* Directions *
Please print every line from the one containing "- destruct (save_inv" through the last line of the records below, exactly as written and nothing more.

* Exercise input *
Lemma spec_forgot mail token email uid ip ua now :
  own t = Some (hashToken token) ->
  spec t fresh (forgotPassword mail token email uid ip ua now) (fun _ _ => True).
Proof using own_inj.
  intros Hown. unfold forgotPassword.
  apply rg_try_catch with (Q := fun _ _ => True).
  2: { intros [? ? ?|st ?|?]; cbn; [done| |done]. by repeat case_match. }
  destruct (negb _); [by intros w|].
  assert (forall u : User, spec t fresh
    (do* invalidateUserTokens (u_id u) now in
     let* tok := createResetToken token (u_id u) ip ua now in
     let* address := of_option (decrypt (emailEncrypted u) (emailIv u) (emailTag u))
                               (Plain "Unsupported state or unable to authenticate data") in
     do* of_outcome (mail address tok (username u)) in
     Ret RESET_SENT) (fun _ _ => True)) as Hsend.
  { intros u. unfold invalidateUserTokens. apply spec_update; [apply fresh_update|apply stable_new_token|].
    apply rg_bind with (Q := fun _ _ => True).
    - unfold createResetToken. apply rg_try_catch with (Q := fun _ _ => True); [|by intros e w].
      unfold invalidateUserTokens. apply spec_update; [apply fresh_update|apply stable_new_token|].
      intros w HI HP. cbn.
      destruct (insert_ok t (hashToken token) (u_id u) (now + RESET_MINUTES * 60000) ip ua w HI (HP _ Hown))
        as (-> & HI' & HG & _). rewrite Hown. cbn [fst snd]. split; [done|split; [done|]].
      exists (fun _ => True). split; [done|split; [apply stable_True|]]. by intros v.
    - intros tok. destruct (decrypt _ _ _); [|by intros w]. cbn. by destruct (mail _ _ _). }
  apply rg_bind with (Q := fun _ => fresh).
  - destruct (truthy_opt email); (eapply rg_post; [|apply (spec_auth _ fresh); [done|apply stable_new_token]]);
      by intros [?|?] w.
  - intros [u|]; [|by intros w]. eapply rg_post; [|apply Hsend]. by intros [?|?] w.
Qed.

Lemma spec_cleanup now : spec t (fun _ => True) (do* cleanupExpiredTokens now in Ret "") (fun _ _ => True).
Proof.
  unfold cleanupExpiredTokens. apply rg_writes with (Q := fun _ => True); [|done|by intros w].
  intros w [H1 H2 H3 H4] _. set (w' := w <| resets ::= _ |>).
  assert (forall k r, resets w' !! k = Some r -> resets w !! k = Some r) as Hsub.
  { intros k r Hk. cbn in Hk. apply map_lookup_filter_Some in Hk. tauto. }
  split_and!; [split; cbn|split; cbn|done].
  - intros k k' r r' ?%Hsub ?%Hsub. by apply H1.
  - intros k r ?%Hsub. by eapply H2.
  - done.
  - intros h p k r ? ?%Hsub. by eapply H4.
  - intros k r ?%Hsub. left. eauto.
  - done.
  - by left.
Qed.
End actor.

(** What a sequential reset does, by the row of its token. *)
Lemma run_resetPassword me token pw now w r k :
  reset_inv w -> resets w !! k = Some r -> tokenHash r = hashToken token ->
  (used r = true -> run (resetPassword me token pw now) w = (Exn (rejection reused), w))
  /\ (used r = false -> expiresAt r <= now ->
      run (resetPassword me token pw now) w = (Exn (rejection expired), w))
  /\ (forall u, used r = false -> now < expiresAt r -> users (auth w) !! userId r = Some u -> u_id u = userId r ->
      exists w', run (resetPassword me token pw now) w = (Ok "Password has been reset successfully", w')
        /\ users (auth w') = <[userId r := u <| password := bcrypt_hash pw |> <| resetPasswordToken := None |>
                                             <| resetPasswordExpires := None |>]> (users (auth w))
        /\ resets w' = resets (update_resets (consume_where (hashToken token) now) (mark_used now) w)).
Proof.
  intros HI Hk Hh.
  assert (forall v x j, reset_inv v -> resets v !! j = Some x -> tokenHash x = hashToken token ->
            find_reset (has_hash (hashToken token)) v = Some x) as Hfind.
  { intros v x j HIv Hj Hx. destruct (find_reset _ v) as [y|] eqn:Hf.
    - apply find_reset_Some in Hf as (k' & Hk' & Hy). unfold has_hash in Hy. boolp.
      assert (k' = j) as -> by (apply (i_hash _ HIv k' j y x); congruence). congruence.
    - pose proof (find_reset_None _ _ _ _ Hf Hj) as Hn. unfold has_hash in Hn. by rewrite Hx, str_eqb_refl in Hn. }
  pose proof (Hfind w r k HI Hk Hh) as Hf.
  unfold resetPassword, consumeValidToken. split; [|split].
  - intros Hu. run_simp. by rewrite Hf, Hu.
  - intros Hu He. run_simp. rewrite Hf, Hu. by rewrite (proj2 (Z.leb_le _ _)).
  - intros u Hu He Hus Hid. run_simp. rewrite Hf, Hu, (proj2 (Z.leb_gt _ _)) by done. run_simp.
    assert (existsb (fun kv => consume_where (hashToken token) now kv.2) (map_to_list (resets w)) = true) as Hex.
    { apply existsb_exists. exists (k, r). split; [by apply list_elem_of_In, elem_of_map_to_list|].
      unfold consume_where, has_hash. cbn. by rewrite Hh, str_eqb_refl, Hu, (proj2 (Z.ltb_lt _ _)). }
    pose proof (consume_ok None me (hashToken token) now w HI) as Hc.
    unfold consume_update in *. rewrite Hex in *. cbn [fst snd negb]. run_simp.
    destruct Hc as (HI' & _ & _). set (w1 := _ <| consumed_by ::= _ |>) in *.
    assert (resets w1 !! k = Some (mark_used now r)) as Hk1.
    { cbn. rewrite lookup_fmap, Hk. cbn. unfold consume_where, has_hash.
      by rewrite Hh, str_eqb_refl, Hu, (proj2 (Z.ltb_lt _ _)). }
    rewrite (Hfind w1 _ k HI' Hk1 Hh). unfold updatePassword, in_auth, with_user, findById, save. run_simp.
    cbn [lget auth_lens]. change (auth w1) with (auth w). cbn [userId mark_used set_field]. rewrite Hus.
    eexists. split; [reflexivity|]. cbn. by rewrite Hid.
Qed.

Lemma createResetToken_shape token uid ip ua now w :
  exists o v, run (createResetToken token uid ip ua now) w = (o, v)
    /\ (o = Ok token \/ exists m, o = Exn (Plain m)).
Proof.
  unfold createResetToken, invalidateUserTokens. run_simp.
  destruct (insert_reset _ _ _ _ _ _) as [[r|e] v]; run_simp; eauto 10.
Qed.

(** ** Properties *)

(** C3. A reset token sets one password. Let any number of resets, requests for
    tokens and cleanups interleave at their awaits, the random tokens being new
    and distinct. At most one reset with a given token succeeds, and once one
    has, every later reset with that token is rejected and changes nothing. *)
Theorem reset_token_single_use (reqs : gmap positive ResetAction) w0 w ps :
  reset_inv w0 ->
  (forall t a h, reqs !! t = Some a -> issued a = Some h ->
     new_hash h w0) ->
  (forall t t' a a' h, reqs !! t = Some a -> reqs !! t' = Some a' ->
     issued a = Some h -> issued a' = Some h -> t = t') ->
  pool_reach (w0, map_imap (fun t a => Some (perform t a)) reqs) (w, ps) ->
  forall t token pw now m, reqs !! t = Some (Reset token pw now) -> ps !! t = Some (Ret m) ->
  (forall t' pw' now' m', reqs !! t' = Some (Reset token pw' now') -> ps !! t' = Some (Ret m') -> t = t')
  /\ (forall me pw' now', exists reason,
        run (resetPassword me token pw' now') w = (Exn (rejection reason), w)).
Proof.
  intros HI0 Hfree Hids Hreach.
  set (own := fun t => reqs !! t ≫= issued).
  assert (forall t t' h, own t = Some h -> own t' = Some h -> t = t') as Hinj.
  { intros t t' h (a & Ha & Hh)%bind_Some (a' & Ha' & Hh')%bind_Some. by eapply Hids. }
  assert (pool_ok reset_inv (fun t => reset_guar (own t) t)
            (fun t o w => forall token pw now m, reqs !! t = Some (Reset token pw now) -> o = Ok m ->
                            won t (hashToken token) w)
            (w0, map_imap (fun t a => Some (perform t a)) reqs)) as Hinit.
  { split; [done|]. intros t p. cbn. rewrite map_lookup_imap, bind_Some. intros (a & Ha & [= <-]).
    exists (fresh own t). split; [|split; [by apply stable_new_token|]].
    { intros h (a' & Ha' & Hh)%bind_Some. simplify_eq. by eapply Hfree. }
    destruct a as [token pw now|mail token email uid ip ua now|now]; unfold perform.
    - apply rg_weaken with (P' := fun _ => True); [done|].
      eapply rg_post; [|apply spec_reset]. intros [m|e] v Hv token' pw' now' m' Heq Ho; by simplify_eq.
    - eapply rg_post; [|apply spec_forgot; [done|]]. { intros o v _ * Heq. simplify_eq. }
      unfold own. by rewrite Ha.
    - apply rg_weaken with (P' := fun _ => True); [done|].
      eapply rg_post; [|apply spec_cleanup]. intros o v _ * Heq. simplify_eq. }
  destruct (rg_sound _ _ _ _ _ Hinit Hreach) as [HI Hps]. cbn in HI, Hps.
  assert (forall t token pw now m, reqs !! t = Some (Reset token pw now) -> ps !! t = Some (Ret m) ->
            (hashToken token, t) ∈ consumed_by w) as Hwon.
  { intros t token pw now m Ha Hm. destruct (Hps t _ Hm) as (P & HP & _ & Hrg). by eapply (Hrg w HI HP). }
  intros t token pw now m Ha Hm. pose proof (Hwon _ _ _ _ _ Ha Hm) as H1. split.
  - intros t' pw' now' m' Ha' Hm'. pose proof (Hwon _ _ _ _ _ Ha' Hm') as H2.
    apply list_elem_of_lookup in H1 as [i Hi], H2 as [j Hj].
    assert (i = j) as ->; [|congruence].
    eapply NoDup_lookup; [apply (i_once _ HI)|rewrite list_lookup_fmap, Hi; reflexivity|].
    by rewrite list_lookup_fmap, Hj.
  - intros me pw' now'. destruct (find_reset (has_hash (hashToken token)) w) as [r|] eqn:Hf.
    + apply find_reset_Some in Hf as (k & Hk & Hh). unfold has_hash in Hh. boolp. exists reused.
      eapply run_resetPassword; [done..|]. by eapply (i_used _ HI).
    + exists invalid. unfold resetPassword, consumeValidToken. run_simp. by rewrite Hf.
Qed.
(** The rows a bulk resolution writes are those it found. *)
Lemma bulk_loop_written (P : string -> Report -> Prop) adminId notes now ids : forall found,
  (forall i r, P i r -> P i (r <| rp_status := RESOLVED |> <| rp_resolvedBy := Some adminId |> <| rp_resolvedAt := Some now |> <| rp_notes := notes |>)) ->
  (forall i r, found !! i = Some r -> P i r) ->
  Forall (fun r => rp_status r = RESOLVED /\ rp_resolvedBy r = Some adminId /\ exists i, i ∈ ids /\ P i r) (bulk_loop ids adminId notes now found).2.
Proof using.
  induction ids as [|id ids IH]; intros found HP Hf; cbn [bulk_loop]; [constructor|].
  assert (forall found', (forall i r, found' !! i = Some r -> P i r) ->
    Forall (fun r => rp_status r = RESOLVED /\ rp_resolvedBy r = Some adminId /\ exists i, i ∈ id :: ids /\ P i r) (bulk_loop ids adminId notes now found').2) as Hrest.
  { intros found' Hf'. eapply Forall_impl; [by apply IH|]. intros r (H1 & H2 & i & Hi & Hr). split; [done|]. split; [done|]. exists i. split; [by right|done]. }
  destruct (found !! id) as [r|] eqn:Hr.
  - destruct (negb _).
    + specialize (Hrest found Hf). by destruct (bulk_loop ids adminId notes now found).
    + match goal with |- context [<[id := ?x]> found] => specialize (Hrest (<[id := x]> found)) end.
      destruct (bulk_loop ids adminId notes now _) as [os rs]. cbn [snd] in *. constructor.
      * split; [done|]. split; [done|]. exists id. split; [by left|by apply HP, Hf].
      * apply Hrest. intros i x. rewrite lookup_insert_Some. intros [[<- <-]|[_ Hx]]; [by apply HP, Hf|by apply Hf].
  - specialize (Hrest found Hf). by destruct (bulk_loop ids adminId notes now found).
Qed.
Lemma spec_bulk ids admin notes : (forall i, i ∈ ids -> asked i admin RESOLVED /\ overridden i) ->
  rep_rg t (fun _ => True) (bulkResolveReports ids admin notes) (fun _ _ => True).
Proof using.
  intros Hids. unfold bulkResolveReports. intros w HI _. cbn [bind reads access fst snd]. split; [done|]. split; [by apply report_guar_same|].
  set (found := filter _ _).
  set (P (i : string) (r : Report) := rp_id r = i /\ exists x, index_fields r = index_fields x /\ rep_rows w !! i = Some x).
  assert (forall i r, found !! i = Some r -> P i r) as Hfound.
  { intros i r Hr. subst found. apply map_lookup_filter_Some in Hr as [Hr _]. split; [by apply (ri_id _ (lv_inv _ HI))|by exists r]. }
  set (Q (v : ReportDB) := forall i x, rep_rows w !! i = Some x -> exists y, rep_rows v !! i = Some y /\ index_fields y = index_fields x).
  exists Q. split; [intros i x Hx; by exists x|].
  assert (stable live_inv report_guar t Q) as HQ.
  { intros t' v v' _ _ Hv HG i x Hx. destruct (Hv i x Hx) as (y & Hy & Hf). destruct (HG _ _ Hy) as (z & Hz & Hfz & _). exists z. split; [done|congruence]. }
  split; [exact HQ|].
  change (rep_rg t Q (bind (reads rep_clock) (fun now => let '(outcomes, toSave) := bulk_loop ids admin notes (js_date now) found in
    do* save_reports (map (fun r => r <| rp_version ::= Z.add 1 |>) toSave)
        (map (fun o => admin_audit "bulk_action" admin (outcome_id o)
                         (match o with BulkResolved _ s | BulkSkipped _ s => Some s | BulkNotFound _ => None end) notes)
             outcomes) in
  Ret {| br_requested := length ids;
         br_resolved := length (List.filter is_resolved outcomes);
         br_skipped := length (List.filter is_skipped outcomes);
         br_notFound := length (List.filter is_missing outcomes);
         br_outcomes := outcomes |})) (fun _ _ => True)).
  apply spec_report_look; [exact HQ|]. intros now.
  pose proof (bulk_loop_written P admin notes (js_date now) ids found) as Hw.
  destruct (bulk_loop ids admin notes (js_date now) found) as [outcomes toSave]. cbn [snd] in Hw.
  specialize (Hw ltac:(intros i r [H1 (x & H2 & H3)]; split; [exact H1|by exists x]) Hfound).
  intros v HIv Hv. unfold save_reports. cbn [bind attempts]. destruct (_ || _); cbn [fst snd bind].
  - destruct (save_inv (map (fun r => r <| rp_version ::= Z.add 1 |>) toSave) v HIv) as [HI' HG].
    { apply Forall_forall. intros r Hr. apply list_elem_of_In, in_map_iff in Hr as (r1 & <- & Hr%list_elem_of_In).
      apply (proj1 (Forall_forall _ _) Hw) in Hr as (Hs & Hb & i & Hi & Hid & x & Hf & Hx). destruct (Hids i Hi) as [Ha Ho]. subst i.
      destruct (Hv _ _ Hx) as (y & Hy & Hfy). unfold written, decided. cbn [rp_status rp_id set_field]. cbn. rewrite Hs.
      split; [done|]. split; [done|]. split; [intros _; right; exists admin; cbn; by rewrite Hs|]. exists y. split; [done|].
      unfold index_fields in *. cbn. congruence. }
    split; [by eapply report_inv_same; [|exact HI']|]. split; [exact HG|]. exists (fun _ => True). split; [done|]. split; [apply stable_True|]. by intros v'.
  - split; [done|]. split; [by apply report_guar_same|]. exists (fun _ => True). split; [done|]. split; [apply stable_True|]. by intros v'.
Qed.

* Solved exercise *
  - destruct (save_inv (map (fun r => r <| rp_version ::= Z.add 1 |>) toSave) v HIv) as [HI' HG].
    { apply Forall_forall. intros r Hr. apply list_elem_of_In, in_map_iff in Hr as (r1 & <- & Hr%list_elem_of_In).
      apply (proj1 (Forall_forall _ _) Hw) in Hr as (Hs & Hb & i & Hi & Hid & x & Hf & Hx). destruct (Hids i Hi) as [Ha Ho]. subst i.
      destruct (Hv _ _ Hx) as (y & Hy & Hfy). unfold written, decided. cbn [rp_status rp_id set_field]. cbn. rewrite Hs.
      split; [done|]. split; [done|]. split; [intros _; right; exists admin; cbn; by rewrite Hs|]. exists y. split; [done|].
      unfold index_fields in *. cbn. congruence. }
    split; [by eapply report_inv_same; [|exact HI']|]. split; [exact HG|]. exists (fun _ => True). split; [done|]. split; [apply stable_True|]. by intros v'.
  - split; [done|]. split; [by apply report_guar_same|]. exists (fun _ => True). split; [done|]. split; [apply stable_True|]. by intros v'.
Qed.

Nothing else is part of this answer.